Does any one have advice on how I can at the very least force myself to like these girls? I'm lost Sad

newmom01's picture

for dru ...does that behavior not cause trouble between you and DH? Does he not ask why do you have so many things to do when the SK's come? Not being sarcastic, I think its a great idea! Just wondering how DH feels about it

hbell0428's picture

That type of behavior is crazy; regardless if BM "says" to do. DH needs to stand by you on this and MAKE then respect you! easier said then done - I know - my SD14 is the SAME exact way. She lives with us FT and I don't think I have said 2 words to her in 2 weeks. She is just so diff from my bios. I don't trust a WORD she says; DH tried to make us be close but after a year of me getting treated like garbage..........forget it!! DH finally saw that is wasn't ME - it wasn't easy at first but now that I don't bother with her DH and I don't fight!

Bubbly1's picture

My fear is he finds out how I feel about them. What his reaction will be. He has said, "they are my only family" I've told him this hurts my feelings, WE are a family, to which he responds "you know what I mean, blood family" so just because I don't have his dna I'm not family? Its very hurtful, and I know he doesn't mean it to be, but it is just the same.
I've also asked him to stop calling them "my girls" and to refer to them all as our kids, in the hopes this will help.
I so wish I could go tan or shop while they are here.
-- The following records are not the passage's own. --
Definition LookupValueStr (n : nat) e (eid : Z) (attrName : bytes) : res (option bytes * Engine) :=
  match LookupAttr (Res e) attrName with
  | None => Ok (None, e)
  | Some aid =>
      '(ks, e) ← ScanPrefixActive n e 0 (eidAidPrefix eid aid);
      match list.head (filter (fun k => (20 ≤ length k)%nat ∧ isRetracted k = false) ks) with
      | None => Ok (None, e)
      | Some k =>
          v ← DecodeStoredValue (sub k 12 (length k - 8)) (default 0 (ValueTypeFor (Res e) aid));
          Ok (match v with sexpr.Str s => Some s | _ => None end, e)
      end
  end.

(** ** Recovery *)

Definition recoverStep (r : Resolver) (acc : list CfKey * Index) (k : bytes) : res (list CfKey * Index) :=
  if Nat.ltb (length k) 20 then Ok acc
  else
    let aid := be32 k 8 in
    if aid =? DbTxInstantAid then Ok acc
    else
      let retracted := isRetracted k in
      let indexed := IsIndexed r aid in
      let isRef := negb retracted && match ValueTypeFor r aid with Some vt => vt =? DbTypeRef | None => false end in
      ds ← DeriveIndexKeys k indexed isRef;
      let derived := acc.1 ++ map cfKey ds in
      if negb retracted && indexed
      then a ← Anchor.Put acc.2 aid (sub k 12 (length k - 8)) (DecodeEid (be64 k 0)); Ok (derived, a)
      else Ok (derived, acc.2).

Definition RecoverWriteState (n : nat) e : res Engine :=
  '(ks, e) ← ScanPrefix n e 0 [];
  '(derived, a) ← foldRes (recoverStep (Res e)) ks ([], Anchors e);
  kv ← applyExpanded (KV e) derived;
  Ok (withKV (withAnchors e a) kv).
(* ===== verification/Numfmt.v ===== *)
(** * Printing floats (go/internal/numfmt/numfmt.go)

    [FloatString] rearranges the digits that [strconv.FormatFloat(f, 'e', -1, 64)]
    gives; that function is a parameter. Floats are their bit patterns. *)

From S2P Require Import Prelude.

(** ** Definitions *)

Definition IsNaN (f : Z) : bool := (Z.land (Z.shiftr f 52) 2047 =? 2047) && negb (Z.land f (2 ^ 52 - 1) =? 0).
Definition posInf : Z := 2047 * 2 ^ 52.
Definition negInf : Z := 2 ^ 63 + posInf.

(** [strings.IndexByte]; the length when the byte is missing. *)
Fixpoint indexByte (s : bytes) (c : Z) : nat :=
  match s with [] => 0 | b :: s' => if b =? c then 0 else S (indexByte s' c) end.
(** [strings.Replace(s, ".", "", 1)]. *)
Fixpoint dropFirst (c : Z) (s : bytes) : bytes :=
  match s with [] => [] | b :: s' => if b =? c then s' else b :: dropFirst c s' end.

Definition digitsValue (s : bytes) : Z := fold_left (fun n b => 10 * n + (b - 48)) s 0.
(** [strconv.Atoi] of an optional sign and digits. *)
Definition Atoi (s : bytes) : Z :=
  match s with
  | 43 :: s' => digitsValue s'
  | 45 :: s' => - digitsValue s'
  | _ => digitsValue s
  end.

Definition exponentDigits (x : Z) : bytes :=
  if x <? 10 then [u8 (48 + x)]
  else if x <? 100 then [u8 (48 + x / 10); u8 (48 + x `mod` 10)]
  else [u8 (48 + x / 100); u8 (48 + (x `mod` 100) / 10); u8 (48 + (x `mod` 100) `mod` 10)].

(** The digits and the place of the point. *)
Definition layout (digits : bytes) (decimalPoint : Z) : bytes :=
  let numDigits := Z.of_nat (length digits) in
  if (-6 <=? decimalPoint) && (decimalPoint <=? 17) then
    if decimalPoint <=? 0 then bs "0." ++ replicate (Z.to_nat (- decimalPoint)) 48 ++ digits
    else if decimalPoint <? numDigits then take (Z.to_nat decimalPoint) digits ++ [46] ++ drop (Z.to_nat decimalPoint) digits
    else digits ++ replicate (Z.to_nat (decimalPoint - numDigits)) 48 ++ bs ".0"
  else
    let x := decimalPoint - 1 in
    take 1 digits ++ (if numDigits >? 1 then [46] ++ drop 1 digits else [])
    ++ [101] ++ (if x <? 0 then [45] ++ exponentDigits (- x) else [43] ++ exponentDigits x).

(** A leading minus; the text is never empty. *)
Definition splitSign (sci : bytes) : bool * bytes :=
  match sci with c :: s => if c =? 45 then (true, s) else (false, sci) | [] => (false, []) end.

Section format.
(** [strconv.FormatFloat(f, 'e', -1, 64)]. *)
Variable FormatE : Z → bytes.

Definition FloatString (f : Z) : bytes :=
  if IsNaN f then bs "nan"
  else if f =? posInf then bs "inf"
  else if f =? negInf then bs "-inf"
  else if (f =? 0) || (f =? 2 ^ 63) then (if f =? 2 ^ 63 then bs "-0.0" else bs "0.0")
  else
    let sci := FormatE f in
    let '(neg, sci) := splitSign sci in
    let ei := indexByte sci 101 in
    let mantissa := take ei sci in
    let exp := Atoi (drop (ei + 1) sci) in
    let digits := dropFirst 46 mantissa in
    let decimalExponent := exp - (Z.of_nat (length digits) - 1) in
    let decimalPoint := Z.of_nat (length digits) + decimalExponent in
    (if neg then [45] else []) ++ layout digits decimalPoint.
End format.

(** ** Reading a decimal *)

(** The digits before and after the point and the exponent: [m * 10 ^ e]. *)
Definition decimalOf (s : bytes) : Z * Z :=
  let ei := indexByte s 101 in
  let mantissa := take ei s in
  let pi := indexByte mantissa 46 in
  let frac := drop (pi + 1) mantissa in
  (digitsValue (take pi mantissa ++ frac), Atoi (drop (ei + 1) s) - Z.of_nat (length frac)).

(** Two decimals denote the same number. *)
Definition sameDecimal (a b : Z * Z) : Prop :=
  a.1 * 10 ^ (a.2 - Z.min a.2 b.2) = b.1 * 10 ^ (b.2 - Z.min a.2 b.2).

Definition isDigits (s : bytes) : Prop := Forall (fun b => 48 ≤ b ≤ 57) s.

Lemma digitsValue_app a b : digitsValue (a ++ b) = digitsValue a * 10 ^ Z.of_nat (length b) + digitsValue b.
Proof.
  unfold digitsValue. rewrite fold_left_app. generalize (fold_left (fun n b => 10 * n + (b - 48)) a 0) as x.
  intros x. revert x. induction b as [|c b IH] using rev_ind; intros x; [cbn; lia|]. rewrite !fold_left_app. cbn [fold_left].
  rewrite IH, length_app. cbn [length]. replace (Z.of_nat (length b + 1)) with (Z.of_nat (length b) + 1) by lia.
  rewrite Z.pow_add_r by lia. change (10 ^ 1) with 10. ring.
Qed.

Lemma digitsValue_zeros n : digitsValue (replicate n 48) = 0.
Proof.
  unfold digitsValue. assert (∀ m, fold_left (fun n b => 10 * n + (b - 48)) (replicate m 48) 0 = 0) as G; [|apply G].
  induction m as [|m IH]; [done|]. cbn [replicate fold_left]. exact IH.
Qed.

Lemma indexByte_app s c t : c ∉ s → indexByte (s ++ c :: t) c = length s.
Proof.
  induction s as [|b s IH]; intros Hc; cbn [app indexByte length]; [by rewrite Z.eqb_refl|].
  apply not_elem_of_cons in Hc as [Hb Hs]. replace (b =? c) with false by (symmetry; apply Z.eqb_neq; congruence). f_equal. by apply IH.
Qed.

Lemma indexByte_none s c : c ∉ s → indexByte s c = length s.
Proof.
  induction s as [|b s IH]; intros Hc; cbn [indexByte length]; [done|].
  apply not_elem_of_cons in Hc as [Hb Hs]. replace (b =? c) with false by (symmetry; apply Z.eqb_neq; congruence). f_equal. by apply IH.
Qed.

Lemma digits_not s c : isDigits s → ¬ 48 ≤ c ≤ 57 → c ∉ s.
Proof. intros Hs Hc Hin. unfold isDigits in Hs. rewrite Forall_forall in Hs. by apply Hs in Hin. Qed.

Lemma drop_past (a b : bytes) (c : Z) : drop (length a + 1) (a ++ c :: b) = b.
Proof. rewrite <- drop_drop. by rewrite drop_app_length. Qed.

(** A mantissa with a point, and an exponent or none. *)
Lemma decimalOf_parts a b x :
  isDigits a → isDigits b → decimalOf (a ++ [46] ++ b ++ [101] ++ x) = (digitsValue (a ++ b), Atoi x - Z.of_nat (length b)).
Proof.
  intros Ha Hb. unfold decimalOf. replace (a ++ [46] ++ b ++ [101] ++ x) with ((a ++ 46 :: b) ++ 101 :: x) by (by rewrite <- app_assoc).
  assert (101 ∉ a ++ 46 :: b) as He.
  { rewrite elem_of_app, elem_of_cons. pose proof (digits_not a 101 Ha ltac:(lia)). pose proof (digits_not b 101 Hb ltac:(lia)). intuition discriminate. }
  rewrite indexByte_app by done. rewrite take_app_length, (drop_past (a ++ 46 :: b)).
  rewrite indexByte_app by (apply digits_not; [done|lia]). by rewrite take_app_length, drop_past.
Qed.

Lemma decimalOf_plain a b :
  isDigits a → isDigits b → decimalOf (a ++ [46] ++ b) = (digitsValue (a ++ b), - Z.of_nat (length b)).
Proof.
  intros Ha Hb. unfold decimalOf. rewrite (indexByte_none (a ++ [46] ++ b) 101).
  2:{ rewrite !elem_of_app, list_elem_of_singleton. pose proof (digits_not a 101 Ha ltac:(lia)). pose proof (digits_not b 101 Hb ltac:(lia)). intuition discriminate. }
  rewrite (take_ge (a ++ [46] ++ b)), (drop_ge (a ++ [46] ++ b) (length (a ++ [46] ++ b) + 1)) by lia. cbn [app]. rewrite indexByte_app by (apply digits_not; [done|lia]).
  by rewrite take_app_length, drop_past.
Qed.

Lemma decimalOf_whole a x : isDigits a → decimalOf (a ++ [101] ++ x) = (digitsValue a, Atoi x).
Proof.
  intros Ha. unfold decimalOf. cbn [app]. rewrite indexByte_app by (apply digits_not; [done|lia]). rewrite take_app_length, drop_past.
  rewrite indexByte_none by (apply digits_not; [done|lia]). rewrite take_ge, drop_ge by lia. rewrite app_nil_r. f_equal. cbn. lia.
Qed.

Lemma exponentDigits_value x : 0 ≤ x < 1000 → digitsValue (exponentDigits x) = x.
Proof.
  intros Hx. unfold exponentDigits, digitsValue.
  assert (∀ y, 0 ≤ y < 10 → u8 (48 + y) - 48 = y) as Hu by (intros y Hy; unfold u8; rewrite Z.mod_small; lia).
  pose proof (Z.mod_pos_bound x 100 ltac:(lia)). pose proof (Z.mod_pos_bound x 10 ltac:(lia)).
  pose proof (Z.mod_pos_bound (x `mod` 100) 10 ltac:(lia)). pose proof (Z.div_mod x 10 ltac:(lia)). pose proof (Z.div_mod x 100 ltac:(lia)).
  pose proof (Z.div_mod (x `mod` 100) 10 ltac:(lia)).
  destruct (Z.ltb_spec x 10); [|destruct (Z.ltb_spec x 100)]; cbn [fold_left]; rewrite !Hu by lia; lia.
Qed.

Lemma sameDecimal_eq m e : sameDecimal (m, e) (m, e).
Proof. done. Qed.

(** The digits and the point keep their number. *)
Lemma layout_value digits dp :
  isDigits digits → digits ≠ [] → -900 < dp ≤ 900 →
  sameDecimal (decimalOf (layout digits dp)) (digitsValue digits, dp - Z.of_nat (length digits)).
Proof.
  intros Hd Hne Hdp. set (n := Z.of_nat (length digits)). assert (1 ≤ n) by (unfold n; destruct digits; [done|cbn; lia]).
  assert (isDigits [48]) as H0 by (repeat constructor; lia). unfold layout. fold n.
  destruct (_ && _) eqn:Ew; [destruct (Z.leb_spec dp 0) as [Hle|Hgt]; [|destruct (Z.ltb_spec dp n) as [Hlt|Hge]]|].
  - assert (isDigits (replicate (Z.to_nat (- dp)) 48)) as Hz by (apply Forall_replicate; lia).
    change (bs "0.") with ([48] ++ [46]). rewrite <- app_assoc, decimalOf_plain by (done || by apply Forall_app).
    rewrite digitsValue_app, digitsValue_app, digitsValue_zeros, length_app, length_replicate. change (digitsValue [48]) with 0.
    rewrite !Z.mul_0_l, !Z.add_0_l. replace (- Z.of_nat (Z.to_nat (- dp) + length digits)) with (dp - n) by (unfold n; lia). apply sameDecimal_eq.
  - rewrite decimalOf_plain by (by apply Forall_take || by apply Forall_drop). rewrite take_drop, length_drop.
    replace (- Z.of_nat (length digits - Z.to_nat dp)) with (dp - n) by (unfold n; lia). apply sameDecimal_eq.
  - assert (isDigits (replicate (Z.to_nat (dp - n)) 48)) as Hz by (apply Forall_replicate; lia).
    change (bs ".0") with ([46] ++ [48]). rewrite app_assoc, decimalOf_plain by (done || by apply Forall_app).
    rewrite !digitsValue_app, digitsValue_zeros, length_replicate. unfold sameDecimal. cbn [fst snd length].
    change (digitsValue [48]) with 0. rewrite Z.min_l by lia. replace (- Z.of_nat 1 - - Z.of_nat 1) with 0 by lia.
    replace (dp - n - - Z.of_nat 1) with (Z.of_nat (Z.to_nat (dp - n)) + 1) by lia. rewrite Z.pow_add_r by lia. change (10 ^ 0) with 1. change (10 ^ 1) with 10.
    change (10 ^ Z.of_nat 1) with 10. ring.
  - remember (dp - 1) as x eqn:Edp. assert (Atoi (if x <? 0 then [45] ++ exponentDigits (- x) else [43] ++ exponentDigits x) = x) as Ex.
    { destruct (Z.ltb_spec x 0); cbn [app Atoi]; rewrite exponentDigits_value by lia; lia. }
    destruct digits as [|d ds]; [done|]. apply Forall_cons in Hd as [Hd1 Hds].
    assert (isDigits [d]) as Hd0 by (constructor; [exact Hd1|constructor]). cbn [take drop]. rewrite take_0, drop_0, Z.gtb_ltb.
    destruct (Z.ltb_spec 1 n) as [Hn|Hn].
    + rewrite <- app_assoc. change ([d] ++ [46] ++ ds ++ ?y) with ([d] ++ [46] ++ ds ++ y). rewrite decimalOf_parts by done.
      rewrite Ex. replace (x - Z.of_nat (length ds)) with (dp - n) by (unfold n; cbn [length]; lia). apply sameDecimal_eq.
    + destruct ds; [|unfold n in Hn; cbn [length] in Hn; lia]. cbn [app]. change (d :: 101 :: ?y) with ([d] ++ [101] ++ y).
      rewrite decimalOf_whole by done. cbn [app] in Ex. rewrite Ex. replace x with (dp - n) by (unfold n; cbn [length]; lia). apply sameDecimal_eq.
Qed.

(** [FloatString] prints the number it is given: when the shortest decimal of
    [strconv] is a digit, a fraction and an exponent, the text it lays out, plain or
    scientific, has the same sign and denotes the same decimal. *)
Theorem float_string_value FormatE f (neg : bool) d ds ex :
  IsNaN f = false → f ≠ posInf → f ≠ negInf → f ≠ 0 → f ≠ 2 ^ 63 →
  isDigits (d :: ds) → -800 < Atoi ex < 800 →
  FormatE f = (if neg then [45] else []) ++ [d] ++ (if decide (ds = []) then [] else [46] ++ ds) ++ [101] ++ ex →
  ∃ body, FloatString FormatE f = (if neg then [45] else []) ++ body
    ∧ sameDecimal (decimalOf body) (digitsValue (d :: ds), Atoi ex - Z.of_nat (length ds)).
Proof.
  intros H1 H2%Z.eqb_neq H3%Z.eqb_neq H4%Z.eqb_neq H5%Z.eqb_neq Hd Hex E. unfold FloatString. rewrite H1, H2, H3, H4, H5, E. cbn [orb].
  set (m := [d] ++ (if decide (ds = []) then [] else [46] ++ ds)).
  assert (splitSign ((if neg then [45] else []) ++ [d] ++ (if decide (ds = []) then [] else [46] ++ ds) ++ [101] ++ ex) = (neg, m ++ 101 :: ex)) as ->.
  { apply Forall_cons in Hd as [Hd _]. destruct neg; unfold m; cbn [app splitSign]; [done|]. by replace (d =? 45) with false by lia. }
  cbv beta iota. pose proof (digits_not _ 101 Hd ltac:(lia)) as H101.
  assert (101 ∉ m) as Hm.
  { unfold m. apply not_elem_of_cons in H101 as [? ?]. cbn [app]. rewrite elem_of_cons. destruct (decide (ds = [])); cbn [app]; rewrite ?elem_of_cons, ?elem_of_nil; intuition discriminate. }
  rewrite indexByte_app, take_app_length, drop_past by done.
  assert (dropFirst 46 m = d :: ds) as ->.
  { apply Forall_cons in Hd as [Hd _]. unfold m. cbn [app dropFirst]. replace (d =? 46) with false by lia. destruct (decide (ds = [])) as [->|]; done. }
  eexists. split; [done|]. match goal with |- sameDecimal (decimalOf (layout _ ?dp)) _ => pose proof (layout_value (d :: ds) dp Hd) as G end.
  replace (Atoi ex - Z.of_nat (length ds)) with (Z.of_nat (length (d :: ds)) + (Atoi ex - (Z.of_nat (length (d :: ds)) - 1)) - Z.of_nat (length (d :: ds)))
    by (cbn [length]; lia). apply G; [done|lia].
Qed.

(** Shortest decimals of 1500 and of 2 ^ -30. *)
Definition sampleE (f : Z) : bytes := if f =? 0x4097700000000000 then bs "1.5e+03" else bs "9.313225746154785e-10".

Lemma float_string_value_witness :
  FloatString sampleE 0x4097700000000000 = bs "1500.0"
  ∧ ∃ body, FloatString sampleE 0x4097700000000000 = body ∧ sameDecimal (decimalOf body) (15, 2).
Proof.
  split; [by vm_compute|]. destruct (float_string_value sampleE 0x4097700000000000 false 49 [53] (bs "+03")) as (body&E&H);
    try (by vm_compute); [discriminate..|repeat constructor; lia|]. exists body. split; [exact E|exact H].
Defined.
I'm disabled and money is tight right now, dh just started a new job. My cs goes to cover household necessities, soap, laundry stuff, things like that. And to top it off my van broke down a month ago and we haven't the funds to fix it. So he will want his to do "fun stuff with the girls" this weekend.
Having no job, no money of my own, having spinal damage and now no car, makes me feel so useless! I cry about this A LOT, the "you deserve better than me" feelings I have. Hell, I can't even love his kids! I can never work again, I'm a medical professional, and I cannot lift my patients, therefore I cannot work. Missing that more than ever too. It gave me these feelings like "today I made john doe feel better" and I'm useful to the world. Geez, I'm crying now! Sorry, it breaks my heart to know I can't help him out financial. And all I'm good for is cooking and cleaning!
Sorry for going on and on but I'm trapped in my own home with no one to share any of this with, all my friends are in my home state 8 hours away!

Bubbly1's picture

Druzzilla, I'm going to the link you gave me NOW! Thank you sooo much for a glimmer of hope! You are my new favorite person right now. I'll let you know what happens. Thanks again! Biggrin

Bubbly1's picture

To think I've been wasting all my time on pity parties. Lol. Well, I'm tossing out my party hats!
I already have 5 emails in my inbox, thanking me for my resume! This will keep my spirits up through "the visit". I just hope they don't walk in with attitudes.

Bubbly1's picture

}:) I like your style! I'm so glad I found this site! It has given me so many tools to deal with the sd's. Biggrin they're not gonna know what hit um.

ladyfosho's picture

I do the same thing Druzilla does. This weekend we have SD and I am going to hang with friends tomorrow afternoon and night. I don't stay away all weekend or every weekend, but if I want to do something when she is hear, I do. Not my kid, not my problem.